▶ **Data in this exercise**
(** [Math.round] of a finite Number is the integral Number closest to it,
    the larger one in a tie. *)
Lemma Math_round_nearest (x : number) (v : Q) :
  mantissa_bounded x -> value x = Some v ->
  exists n : Z,
    integer_value (Math_round x) = Some n /\ nearest_half_up v n.
Proof.
  intros Hm Hv. destruct x as [s|s| |s m e]; try discriminate.
  - injection Hv as <-. exists 0. split; [reflexivity|].
    unfold_Q. lia.
  - simpl in Hv. injection Hv as <-.
    pose proof (denominator_pos e) as Hb.
    pose proof (numerator_pos m e) as Ha.
    unfold Math_round.
    destruct (Z.eqb_spec (numerator m e mod denominator e) 0) as [Hint|Hfrac].
    + (* integral already *)
      exists (cond_Zopp s (numerator m e / denominator e)). split.
      * unfold integer_value. now rewrite Hint, Z.eqb_refl.
      * apply Z_div_exact_full_2 in Hint; [|lia].
        assert (Hn : cond_Zopp s (numerator m e)
                     = cond_Zopp s (numerator m e / denominator e) * denominator e).
        { destruct s; simpl; rewrite Hint at 1; ring. }
        rewrite Hn.
        rewrite <- (round_half_up_exact (cond_Zopp s (numerator m e / denominator e))
                      (denominator e) Hb) at 2.
        now apply round_half_up_nearest.
    + exists (round_half_up (cond_Zopp s (numerator m e)) (denominator e)).
      split; [|now apply round_half_up_nearest].
      destruct (Z.eqb_spec (round_half_up (cond_Zopp s (numerator m e))
                              (denominator e)) 0) as [->|Hnz]; [reflexivity|].
      apply of_Z_exact.
      (* a fraction has a negative exponent: its magnitude is below the
         mantissa *)
      simpl in Hm.
      pose proof (round_half_up_spec (cond_Zopp s (numerator m e))
                    (denominator e) Hb) as Hr.
      assert (He : e < 0).
      { destruct (Z.lt_ge_cases e 0) as [H|H]; [exact H|]. exfalso. apply Hfrac.
        unfold denominator. rewrite Z.max_l by lia. apply Z.mod_1_r. }
      assert (Hnum : numerator m e = Zpos m).
      { unfold numerator. rewrite Z.max_l by lia. lia. }
      assert (Hden : 2 <= denominator e).
      { unfold denominator. rewrite Z.max_r by lia.
        change 2 with (2 ^ 1) at 1. apply Z.pow_le_mono_r; lia. }
      rewrite Hnum in *.
      set (n := round_half_up _ _) in *. set (d := denominator e) in *.
      assert (Hle : Z.abs n <= Zpos m); [|lia].
      clearbody n d. clear - Hr Hden Ha.
      destruct s; unfold cond_Zopp in Hr.
      * assert (- Zpos m <= n <= 0); [|lia]. split.
        -- destruct (Z.le_gt_cases (- Zpos m) n) as [H|H]; [exact H|].
           assert ((2 * n + 1) * d <= (2 * n + 1) * 2)
             by (apply Z.mul_le_mono_nonpos_l; lia).
           lia.
        -- destruct (Z.le_gt_cases n 0) as [H|H]; [exact H|].
           assert (0 <= (2 * n - 1) * d) by (apply Z.mul_nonneg_nonneg; lia).
           lia.
      * assert (0 <= n <= Zpos m); [|lia]. split.
        -- destruct (Z.le_gt_cases 0 n) as [H|H]; [exact H|].
           assert ((2 * n + 1) * d <= 0)
             by (apply Z.mul_nonpos_nonneg; lia).
           lia.
        -- destruct (Z.le_gt_cases n (Zpos m)) as [H|H]; [exact H|].
           assert ((2 * n - 1) * 2 <= (2 * n - 1) * d)
             by (apply Z.mul_le_mono_nonneg_l; lia).
           lia.
Qed.
(** The characters an expression can consume. *)
Definition consumable (r : regex) (x : ascii) : bool :=
  existsb (fun a => match a with One k | Opt k => accepts k x | WordB => false end) r.

(** Every optional class is followed by a mandatory class disjoint from it,
    so the choice at an optional atom is decided by the next character. *)
Fixpoint det (r : regex) : Prop :=
  match r with
  | [] => True
  | Opt k :: r' =>
      match r' with
      | One k' :: _ => forall x, accepts k x = true -> accepts k' x = false
      | _ => False
      end /\ det r'
  | _ :: r' => det r'
  end.

(** ** Python values *)

(** What [json.loads] produces.  A [dict] is a finite map; Python's [None]
    is [JNull]. *)
#[warnings="-register-all"]
Inductive json : Type :=
| JNull
| JBool (b : bool)
| JInt (z : Z)
| JFloat (f : spec_float)
| JStr (s : string)
| JArr (l : list json)
| JObj (d : gmap string json).

(** Truth value of an object in a condition ([not x] is its negation). *)
Definition truthy (v : json) : bool :=
  match v with
  | JNull => false
  | JBool b => b
  | JInt z => negb (z =? 0)%Z
  | JFloat f => match f with S754_zero _ => false | _ => true end
  | JStr s => negb (String.eqb s "")
  | JArr l => match l with [] => false | _ => true end
  | JObj d => negb (bool_decide (d = ∅))
  end.

(** [d.get(k)] *)
Definition dict_get (d : gmap string json) (k : string) : json :=
  default JNull (d !! k).

Inductive exn : Type :=
| AttributeError | KeyError | TypeError | ValueError | ClientError.

Inductive outcome (A : Type) : Type :=
| Returns (a : A)
| Raises (e : exn).
Arguments Returns {A} a.
Arguments Raises {A} e.

(** [str.strip()] and [str.lower()]. *)
Fixpoint lstrip (t : text) : text :=
  match t with
  | c :: t' => if is_space c then lstrip t' else t
  | [] => []
  end.
(** * PgProbe: query safety, plan analysis and connection management

    A shallow embedding of the TypeScript sources
    [src/tools/query.ts], [src/tools/optimization.ts] and [src/database.ts].

    JavaScript strings are sequences of UTF-16 code units, so a string is a
    [list N]; regular expressions are embedded as the matching functions they
    denote (anchored matcher plus the engine's scanning loop); [throw] is an
    explicit completion value; the mutable accumulator arrays of the plan
    walkers are threaded as explicit state. *)

From Stdlib Require Import List NArith ZArith QArith Bool Ascii String Lia.
From Stdlib Require Import DecimalString.
From Stdlib Require Import Qround.
Import ListNotations.

Set Implicit Arguments.

(** ** JavaScript strings *)

Module JS.

Definition jsstring := list N.

(** An ASCII literal of the source as a sequence of code units. *)
Definition lit (s : string) : jsstring := map N_of_ascii (list_ascii_of_string s).

Definition inRange (lo hi c : N) : bool := ((lo <=? c) && (c <=? hi))%N.

(** ECMAScript LineTerminator: LF, CR, LS, PS. *)
Definition isLineTerminator (c : N) : bool :=
  ((c =? 10) || (c =? 13) || (c =? 8232) || (c =? 8233))%N.

(** ECMAScript WhiteSpace together with LineTerminator: the class [\s] of
    regular expressions and the characters removed by [String.prototype.trim]. *)
Definition isWhiteSpace (c : N) : bool :=
  ((c =? 9) || (c =? 11) || (c =? 12) || (c =? 32) || (c =? 160)
   || (c =? 5760) || inRange 8192 8202 c || (c =? 8239) || (c =? 8287)
   || (c =? 12288) || (c =? 65279))%N
  || isLineTerminator c.
(** X7: the dictionary of the submitted swap transaction.  Its nonce is
    the nonce read before the gas parameters; an entry of the gas
    parameters under another key is in the transaction as it was read,
    also under ['from'], ['value'] or ['gas']; a key the gas parameters do
    not name holds the sender, the quoted fee or the drawn gas limit, and
    no further key exists. *)
Theorem swap_transaction_dictionary self c tx_hash c' evs raw :
  StargateBridgeHelper._send_swap_transaction K W3 self c = (inr tx_hash, c', evs) ->
  List.In (EvSendRawTransaction raw) evs ->
  exists layerzero_fee c1 ev1 nonce c2 gas_params c3 gas c4,
    StargateUtils.estimate_layerzero_swap_fee W3 (src_of self) (dst_of self) (me_of self) c
      = (inr layerzero_fee, c1, ev1) /\
    EVMNetwork.get_nonce (src_of self) (me_of self) c1 = (inr nonce, c2) /\
    EVMNetwork.get_transaction_gas_params (src_of self) c2 = (inr gas_params, c3) /\
    StargateConstants.get_randomized_swap_gas_limit K (EVMNetwork.name (src_of self)) c3
      = (inr gas, c4) /\
    tx_params (signed raw) !! "nonce" = Some (PInt nonce) /\
    (forall k v, k <> "nonce" -> gas_params !! k = Some v ->
                 tx_params (signed raw) !! k = Some v) /\
    (forall k, k <> "nonce" -> gas_params !! k = None ->
               tx_params (signed raw) !! k =
                 if String.eqb k "from" then Some (PStr (me_of self))
                 else if String.eqb k "value" then Some (PInt layerzero_fee)
                 else if String.eqb k "gas" then Some (PInt gas)
                 else None).
Proof.
  intros H Hin.
  apply send_swap_inv in H
    as (contract & fee & c1 & ev1 & nonce & c2 & gp & c3 & min_amount & gas & c4 &
        _ & Hfee & Hnonce & Hgp & _ & Hgas & ->).
  exists fee, c1, ev1, nonce, c2, gp, c3, gas, c4.
  split; [exact Hfee|]. split; [exact Hnonce|]. split; [exact Hgp|]. split; [exact Hgas|].
  assert (Hraw : raw =
            {| signed :=
                 {| tx_to := contract;
                    tx_call := StargateBridgeHelper.swap_call self min_amount;
                    tx_params :=
                      StargateBridgeHelper.swap_params (me_of self) fee gas gp nonce |};
               signer := key_of self |}).
  { apply List.in_app_or in Hin as [Hin | Hin].
    - apply in_transactions in Hin; [|reflexivity].
      apply estimate_fee_events in Hfee as [Hfee _]. rewrite Hfee in Hin. destruct Hin.
    - cbn in Hin. intuition congruence. }
  subst raw. cbn [signed tx_params]. unfold StargateBridgeHelper.swap_params.
  split; [apply lookup_insert_eq|]. split.
  - intros k v Hk Hv. rewrite lookup_insert_ne by congruence.
    now apply lookup_union_Some_l.
  - intros k Hk Hnone. rewrite lookup_insert_ne by congruence.
    rewrite lookup_union_r by exact Hnone.
    destruct (String.eqb_spec k "from") as [->|Hfrom].
    { rewrite lookup_insert_ne by discriminate. rewrite lookup_insert_ne by discriminate.
      apply lookup_insert_eq. }
    destruct (String.eqb_spec k "value") as [->|Hvalue].
    { rewrite lookup_insert_ne by discriminate. apply lookup_insert_eq. }
    destruct (String.eqb_spec k "gas") as [->|Hgask].
    { apply lookup_insert_eq. }
    rewrite !lookup_insert_ne by congruence. apply lookup_empty.
Qed.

▶ **Problem**
All lines in the data above from the one with "StargateBridgeHelper.swap_params (me_of self)" through the one with "subst raw. cbn" must be repeated exactly, and no others.

▶ **Response to this task**
                      StargateBridgeHelper.swap_params (me_of self) fee gas gp nonce |};
               signer := key_of self |}).
  { apply List.in_app_or in Hin as [Hin | Hin].
    - apply in_transactions in Hin; [|reflexivity].
      apply estimate_fee_events in Hfee as [Hfee _]. rewrite Hfee in Hin. destruct Hin.
    - cbn in Hin. intuition congruence. }
  subst raw. cbn [signed tx_params]. unfold StargateBridgeHelper.swap_params.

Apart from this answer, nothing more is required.